Task statement >> Show each line of the entries below in which the word "Import" appears.
START Extracted entries
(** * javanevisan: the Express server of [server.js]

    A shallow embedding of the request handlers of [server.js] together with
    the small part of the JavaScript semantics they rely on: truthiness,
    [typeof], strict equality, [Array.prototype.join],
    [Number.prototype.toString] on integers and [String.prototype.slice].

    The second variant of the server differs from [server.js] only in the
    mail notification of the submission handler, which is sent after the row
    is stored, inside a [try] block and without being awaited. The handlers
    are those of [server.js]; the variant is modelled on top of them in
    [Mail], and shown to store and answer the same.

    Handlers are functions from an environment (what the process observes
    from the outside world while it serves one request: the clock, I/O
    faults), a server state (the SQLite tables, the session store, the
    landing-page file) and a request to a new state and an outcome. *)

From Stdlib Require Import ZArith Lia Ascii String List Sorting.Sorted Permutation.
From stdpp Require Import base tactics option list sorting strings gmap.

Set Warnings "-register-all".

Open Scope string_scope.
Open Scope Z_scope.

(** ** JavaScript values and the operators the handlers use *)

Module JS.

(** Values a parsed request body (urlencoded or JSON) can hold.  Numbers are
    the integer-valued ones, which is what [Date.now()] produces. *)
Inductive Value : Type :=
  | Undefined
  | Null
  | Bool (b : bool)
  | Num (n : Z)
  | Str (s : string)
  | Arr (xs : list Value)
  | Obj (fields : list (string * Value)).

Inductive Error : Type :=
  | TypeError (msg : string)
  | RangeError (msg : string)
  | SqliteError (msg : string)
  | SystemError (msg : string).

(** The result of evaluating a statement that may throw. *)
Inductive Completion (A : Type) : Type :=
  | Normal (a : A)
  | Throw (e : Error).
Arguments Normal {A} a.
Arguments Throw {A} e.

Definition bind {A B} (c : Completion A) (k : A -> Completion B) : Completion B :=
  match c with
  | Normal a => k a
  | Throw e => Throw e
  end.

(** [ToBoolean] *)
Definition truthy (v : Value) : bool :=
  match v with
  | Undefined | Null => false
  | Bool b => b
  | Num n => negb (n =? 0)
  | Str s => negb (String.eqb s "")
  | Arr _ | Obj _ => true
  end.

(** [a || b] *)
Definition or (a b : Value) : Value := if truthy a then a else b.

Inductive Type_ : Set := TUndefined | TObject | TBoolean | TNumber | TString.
END Extracted entries
Written solution >>
From Stdlib Require Import ZArith Lia Ascii String List Sorting.Sorted Permutation.
From stdpp Require Import base tactics option list sorting strings gmap.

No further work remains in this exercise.